Collected data
=====
(** ** What the effects of an operation add to the history *)

Lemma effects_history t b effects :
  offered t (Effected <$> effects) = [] ∧ delivered t (Effected <$> effects) = [] ∧ superseded t (Effected <$> effects) = [] ∧
  dropped t (Effected <$> effects) = drops t effects ∧ (b = true ∨ Post t ∈ effects → posted t b (Effected <$> effects) = true).
Proof.
  split_and!; [by induction effects|by induction effects|by induction effects| |].
  - induction effects as [|e effects IH]; [done|]. cbn. unfold dropped, drops in IH. rewrite IH. by destruct e.
  - revert b. induction effects as [|e effects IH]; intros b Hb; cbn; [destruct Hb as [?|?%elem_of_nil]; done|]. apply IH.
    destruct Hb as [->|[<-|Hin]%elem_of_cons]; [left; by destruct e; [|case_decide]|left; by rewrite decide_True|by right].
Qed.

Lemma history_app t l1 l2 :
  offered t (l1 ++ l2) = offered t l1 ++ offered t l2 ∧ delivered t (l1 ++ l2) = delivered t l1 ++ delivered t l2 ∧
  superseded t (l1 ++ l2) = superseded t l1 ++ superseded t l2 ∧ dropped t (l1 ++ l2) = dropped t l1 ++ dropped t l2 ∧
  ∀ b, posted t b (l1 ++ l2) = posted t (posted t b l1) l2.
Proof. unfold offered, delivered, superseded, dropped, posted. rewrite fmap_app, concat_app, !omap_app. split_and!; try done. intros b. apply foldl_app. Qed.

(** The events of a refresh. *)
Lemma replacing_history t (f : nat → list Notification) tasks :
  NoDup tasks → let events := concat ((λ u, (λ n, Replaced n u) <$> f u) <$> tasks) in
  offered t events = [] ∧ delivered t events = [] ∧ dropped t events = [] ∧ (∀ b, posted t b events = b) ∧
  superseded t events = if decide (t ∈ tasks) then f t else [].
Proof.
  assert (∀ u, offered t ((λ n, Replaced n u) <$> f u) = [] ∧ delivered t ((λ n, Replaced n u) <$> f u) = [] ∧ dropped t ((λ n, Replaced n u) <$> f u) = [] ∧
    (∀ b, posted t b ((λ n, Replaced n u) <$> f u) = b) ∧ superseded t ((λ n, Replaced n u) <$> f u) = if decide (u = t) then f u else []) as H1.
  { intros u. induction (f u) as [|n l (I1 & I2 & I3 & I4 & I5)]; [split_and!; try done; by case_decide|]. cbn. unfold superseded in I5. cbn in I5. rewrite I5. split_and!; try done. by case_decide. }
  induction 1 as [|x tasks Hx Hnd IH]; cbn zeta; cbn [fmap list_fmap concat].
  { split_and!; done. }
  destruct IH as (I1 & I2 & I3 & I4 & I5). destruct (H1 x) as (X1 & X2 & X3 & X4 & X5).
  destruct (history_app t ((λ n, Replaced n x) <$> f x) (concat ((λ u, (λ n, Replaced n u) <$> f u) <$> tasks))) as (A1 & A2 & A3 & A4 & A5).
  rewrite A1, A2, A3, A4, I1, I2, I3, I5, X1, X2, X3, X5. split_and!; [done|done|done|intros b; by rewrite A5, I4, X4|].
  destruct (decide (x = t)) as [->|Hne].
  - rewrite (decide_False (P := t ∈ tasks)) by done. rewrite decide_True by constructor. by rewrite app_nil_r.
  - cbn. assert (t ∈ x :: tasks ↔ t ∈ tasks) as Hiff by (rewrite elem_of_cons; split; [intros [?|?]; [congruence|done]|tauto]).
    destruct (decide (t ∈ tasks)); [rewrite decide_True by tauto|rewrite decide_False by tauto]; done.
Qed.

(** ** One operation *)

(** From one state to the next nothing is lost for the task, the order is kept, and it
    is posted when there is something to get. *)
Definition accounted (st st' : ReactorState) (events : list Event) (t : nat) : Prop :=
  pending st t ++ offered t events ≡ₚ delivered t events ++ pending st' t ++ dropped t events ++ superseded t events ∧
  delivered t events ++ pending st' t `sublist_of` pending st t ++ offered t events ∧
  ∀ b, (pending st t ≠ [] → b = true) → pending st' t ≠ [] → posted t b events = true.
=====
## TASK STATEMENT
Retype the data in full, and keep every line identical to the original.

## WRITTEN ANSWER
(** ** What the effects of an operation add to the history *)

Lemma effects_history t b effects :
  offered t (Effected <$> effects) = [] ∧ delivered t (Effected <$> effects) = [] ∧ superseded t (Effected <$> effects) = [] ∧
  dropped t (Effected <$> effects) = drops t effects ∧ (b = true ∨ Post t ∈ effects → posted t b (Effected <$> effects) = true).
Proof.
  split_and!; [by induction effects|by induction effects|by induction effects| |].
  - induction effects as [|e effects IH]; [done|]. cbn. unfold dropped, drops in IH. rewrite IH. by destruct e.
  - revert b. induction effects as [|e effects IH]; intros b Hb; cbn; [destruct Hb as [?|?%elem_of_nil]; done|]. apply IH.
    destruct Hb as [->|[<-|Hin]%elem_of_cons]; [left; by destruct e; [|case_decide]|left; by rewrite decide_True|by right].
Qed.

Lemma history_app t l1 l2 :
  offered t (l1 ++ l2) = offered t l1 ++ offered t l2 ∧ delivered t (l1 ++ l2) = delivered t l1 ++ delivered t l2 ∧
  superseded t (l1 ++ l2) = superseded t l1 ++ superseded t l2 ∧ dropped t (l1 ++ l2) = dropped t l1 ++ dropped t l2 ∧
  ∀ b, posted t b (l1 ++ l2) = posted t (posted t b l1) l2.
Proof. unfold offered, delivered, superseded, dropped, posted. rewrite fmap_app, concat_app, !omap_app. split_and!; try done. intros b. apply foldl_app. Qed.

(** The events of a refresh. *)
Lemma replacing_history t (f : nat → list Notification) tasks :
  NoDup tasks → let events := concat ((λ u, (λ n, Replaced n u) <$> f u) <$> tasks) in
  offered t events = [] ∧ delivered t events = [] ∧ dropped t events = [] ∧ (∀ b, posted t b events = b) ∧
  superseded t events = if decide (t ∈ tasks) then f t else [].
Proof.
  assert (∀ u, offered t ((λ n, Replaced n u) <$> f u) = [] ∧ delivered t ((λ n, Replaced n u) <$> f u) = [] ∧ dropped t ((λ n, Replaced n u) <$> f u) = [] ∧
    (∀ b, posted t b ((λ n, Replaced n u) <$> f u) = b) ∧ superseded t ((λ n, Replaced n u) <$> f u) = if decide (u = t) then f u else []) as H1.
  { intros u. induction (f u) as [|n l (I1 & I2 & I3 & I4 & I5)]; [split_and!; try done; by case_decide|]. cbn. unfold superseded in I5. cbn in I5. rewrite I5. split_and!; try done. by case_decide. }
  induction 1 as [|x tasks Hx Hnd IH]; cbn zeta; cbn [fmap list_fmap concat].
  { split_and!; done. }
  destruct IH as (I1 & I2 & I3 & I4 & I5). destruct (H1 x) as (X1 & X2 & X3 & X4 & X5).
  destruct (history_app t ((λ n, Replaced n x) <$> f x) (concat ((λ u, (λ n, Replaced n u) <$> f u) <$> tasks))) as (A1 & A2 & A3 & A4 & A5).
  rewrite A1, A2, A3, A4, I1, I2, I3, I5, X1, X2, X3, X5. split_and!; [done|done|done|intros b; by rewrite A5, I4, X4|].
  destruct (decide (x = t)) as [->|Hne].
  - rewrite (decide_False (P := t ∈ tasks)) by done. rewrite decide_True by constructor. by rewrite app_nil_r.
  - cbn. assert (t ∈ x :: tasks ↔ t ∈ tasks) as Hiff by (rewrite elem_of_cons; split; [intros [?|?]; [congruence|done]|tauto]).
    destruct (decide (t ∈ tasks)); [rewrite decide_True by tauto|rewrite decide_False by tauto]; done.
Qed.

(** ** One operation *)

(** From one state to the next nothing is lost for the task, the order is kept, and it
    is posted when there is something to get. *)
Definition accounted (st st' : ReactorState) (events : list Event) (t : nat) : Prop :=
  pending st t ++ offered t events ≡ₚ delivered t events ++ pending st' t ++ dropped t events ++ superseded t events ∧
  delivered t events ++ pending st' t `sublist_of` pending st t ++ offered t events ∧
  ∀ b, (pending st t ≠ [] → b = true) → pending st' t ≠ [] → posted t b events = true.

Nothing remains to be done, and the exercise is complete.